This is a little subset of the data :
I have :
Id var1 var2
1 POS NA
1 NA NEG
2 NEG NA
2 NA NEG
3 POS NA
3 NA NEG
4 POS POS
5 POS NA
My ideal output
Id var1 var2
1 POS NEG
2 NEG NEG
3 POS NEG
4 POS POS
5 POS NA
I would simply like to delete duplicated Id and have one row per unique id with the good result in var1 and var2. Anyone see the issue? Help would be greatly appreciated. Thank you !
You could try a solution with na.omit
. This function will remove NA
within each group.

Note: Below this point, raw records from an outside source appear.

(** From the retained provider on. *)
Lemma after_hardware_spec w0 k d provider ids D r w :
  hardware_post w0 k d D r w -> 0 <= k ->
  wpf (fun f => f = UseAfterFree /\ D) (after_hardware provider ids r)
    (start_post w0 (fPCIDevice d) k (fCmdCtx d)) w.
Proof.
  intros (E1 & E2 & Hh & Hc) Hk. destruct r as [ok d1]. simpl in E1, E2, Hh, Hc. unfold after_hardware.
  destruct ok; cbn [negb].
  - assert (Hu : up w0 k d1 w) by (by split).
    do 2 (apply wpf_seq, (up_emit w0 k d1); [done|]; clear Hu; intros ? Hu).
    match type of Hu with up _ _ _ ?x => set (w4 := x) in * end.
    apply wpf_wp, wp_bind, wp_emit, wp_bind, wp_emit, wp_bind, wp_emit, wp_bind, wp_log, wp_ret.
    split; [done|]. split; [done|]. split; [|by eexists _, _, _].
    do 4 (eapply up_io; [apply io_frame_emit|]). exact Hu.
  - apply wpf_seq, wp_log. apply wpf_bind.
    eapply wpf_mono; [apply (stop_spec w0 k d1 provider D)|done|].
    + eapply held_io; [apply io_frame_emit|done].
    + by apply channel_any_log.
    + done.
    + intros d2 w2 (_ & Hr & _). apply wpf_wp, wp_ret. rewrite <- E1. exact Hr.
Qed.

Lemma wp_super_start Q w :
  (forall s (b : bool), Q b (put_ps s w)) -> wp IOService_start Q w.
Proof. intros H. unfold wp, IOService_start. destruct (p_super_start _). apply H. Qed.

Lemma wp_cast provider Q w :
  (forall s (b : bool), Q (if b then provider else NULL) (put_ps s w)) ->
  wp (OSDynamicCast_IOPCIDevice provider) Q w.
Proof. intros H. unfold wp, OSDynamicCast_IOPCIDevice. destruct (p_cast_pci _). apply H. Qed.

(** The provider is retained and the card's memory enabled, or [start] has given
    up and holds nothing. *)
Lemma reach_hardware_spec ctx c provider k w :
  fresh_ok w -> w_ctx w !! ctx = Some c -> mbox_md c = NULL -> cmd_ring_md c = NULL ->
  provider <> NULL -> provider < w_next w -> w_objs w !! provider = Some k -> 0 < k ->
  wp (reach_hardware (new_driver ctx) provider) (fun x w' =>
    match x.2 with
    | None => released w provider k w'
    | Some _ => fPCIDevice x.1 = provider /\ fCmdCtx x.1 = ctx /\ idle w k x.1 w'
    end) w.
Proof.
  intros Hf Hc Hm Hr Hp0 Hpn Hp Hk. unfold reach_hardware.
  apply wp_bind, wp_log. apply wp_bind, wp_super_start. intros s []; cbn [negb]; last first.
  { apply wp_bind, wp_log, wp_ret. eapply released_io; [|done].
    eapply io_frame_trans; [apply io_frame_event|apply io_frame_emit]. }
  apply wp_bind, wp_cast. intros s1 b.
  match goal with |- wp _ _ ?x => set (w1 := x) end.
  assert (F : io_frame [EvLog "start()" []] w w1).
  { eapply (io_frame_trans [_] []); [apply io_frame_event|apply io_frame_ps]. }
  clearbody w1. destruct b; last first.
  { change (NULL =? NULL) with true. apply wp_bind, wp_log, wp_ret.
    eapply released_io; [|done]. eapply io_frame_trans; [exact F|apply io_frame_emit]. }
  rewrite (proj2 (Z.eqb_neq _ NULL) Hp0). apply wp_bind.
  set (d := Driver _ _ _ _ _ _).
  assert (Hi : idle w k d (put_objs (<[provider := k + 1]> (w_objs w1)) w1)).
  { pose proof (fresh_io _ _ _ F Hf) as Hf1.
    destruct F as (s2 & h & -> & Hsh). split; [split|done| |by exists c|done].
    - done.
    - simpl. apply lookup_insert_eq.
    - done.
    - by left.
    - intros p [x Hx]. simpl in Hx.
      destruct (heap_shape_lookup _ _ _ _ Hsh Hx) as (y & ? & _). by exists y. }
  apply (wp_obj_retain _ k); [by destruct F as (? & ? & -> & _)|done|].
  match goal with |- wp _ _ ?x => set (w2 := x) in * end. clearbody w2.
  apply wp_bind, (idle_config16 w k d); [done|]. intros v1 w3 H3.
  apply wp_bind, (idle_config16 w k d); [done|]. intros v2 w4 H4.
  apply wp_bind, (idle_config16 w k d); [done|]. intros v3 w5 H5.
  apply wp_bind, (idle_config16 w k d); [done|]. intros v4 w6 H6.
  apply wp_bind, (idle_config8 w k d); [done|]. intros v5 w7 H7.
  apply wp_bind, (idle_emit w k d); [done|]. intros w8 H8.
  apply wp_bind, (idle_config16 w k d); [done|]. intros v6 w9 H9.
  apply wp_bind, (idle_config_write w k d); [done|]. intros w10 H10. by apply wp_ret.
Qed.

(** Any run of [start]. *)
Lemma start_spec ctx c provider k w :
  card_ok -> fresh_ok w -> w_ctx w !! ctx = Some c -> mbox_md c = NULL -> cmd_ring_md c = NULL ->
  provider <> NULL -> provider < w_next w -> w_objs w !! provider = Some k -> 0 < k ->
  match start (new_driver ctx) provider w with
  | Done rd w' => start_post w provider k ctx rd w'
  | Fault f => start_fault ctx provider w f
  end.
Proof.
  intros Hcard Hf Hc Hm Hr Hp0 Hpn Hp Hk. rewrite start_split.
  change (wpf (start_fault ctx provider w) (start_cut (new_driver ctx) provider)
    (start_post w provider k ctx) w).
  apply wpf_seq. eapply wp_mono; [by apply wp_eqn, (reach_hardware_spec ctx c provider k)|].
  intros [d [ids|]] w1 [E H]; simpl in H; [|by apply wpf_wp, wp_ret].
  destruct H as (<- & <- & Hi). apply wpf_bind.
  eapply wpf_mono; [by apply (init_hardware_spec w k)| |].
  - intros f (d2 & w2 & Hm2 & Hf2). exists d, w1, d2, w2. split; [by exists ids|]. split; [done|]. by left.
  - intros r w3 H3. eapply wpf_mono; [apply (after_hardware_spec w k d _ ids _ r w3 H3); lia| |done].
    intros f (-> & d2 & w2 & Hm2 & Hd). exists d, w1, d2, w2. split; [by exists ids|].
    split; [done|]. by right.
Qed.

(** And each cause makes [start] fault. *)
Lemma start_fault_faults ctx provider w f :
  start_fault ctx provider w f -> start (new_driver ctx) provider w = Fault f.
Proof.
  intros (d & w1 & d2 & w2 & [ids E1] & E2 & H). unfold mapped_at in E2.
  rewrite start_split. unfold start_cut. rewrite (bind_done _ _ _ _ _ E1).
  destruct H as [H|(-> & w3 & r & w4 & E3 & E4 & Hr & Hd)].
  - apply bind_fault. unfold initHardware. rewrite (bind_done _ _ _ _ _ E2). cbn [io_ok negb].
    by apply bind_fault, steps_fault_faults.
  - assert (Hs : init_steps d2 w2 = Done false (put_trace (EvLog "cmd queue init failed" [] :: w_trace w4) w4)).
    { rewrite init_steps_split. unfold init_steps_cut. rewrite (bind_done _ _ _ _ _ E3), (bind_done _ _ _ _ _ E4).
      unfold after_cmd_init. by destruct r. }
    assert (Hh : initHardware d w1 = Done (false, d2) (put_trace (EvLog "cmd queue init failed" [] :: w_trace w4) w4)).
    { unfold initHardware. rewrite (bind_done _ _ _ _ _ E2). cbn [io_ok negb]. by rewrite (bind_done _ _ _ _ _ Hs). }
    rewrite (bind_done _ _ _ _ _ Hh). unfold after_hardware. cbn [negb].
    cbv [IOLog emit]. cbv [mbind M_bind]. by rewrite stop_dangling.
Qed.

End DriverSpec.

Assuming your data frame is df
...
In base R:
aggregate(. ~ Id,
data = df,
FUN = function(x) {
y = na.omit(x)
y[length(y) == 0] <- NA
y
},
na.action = "na.pass")
Note that y[length(y) == 0]
is included to ensure cases like Id
5 and var2
are NA
and not character(0)
.
With dplyr
:
library(dplyr)
df %>%
group_by(Id) %>%
summarise(across(everything(), ~ first(na.omit(.))))
Using first
will include the first value within the group after NA
removed. across(everything())
will apply this method to all columns.
With data.table
:
library(data.table)
setDT(df)[, lapply(.SD, na.omit), by = Id]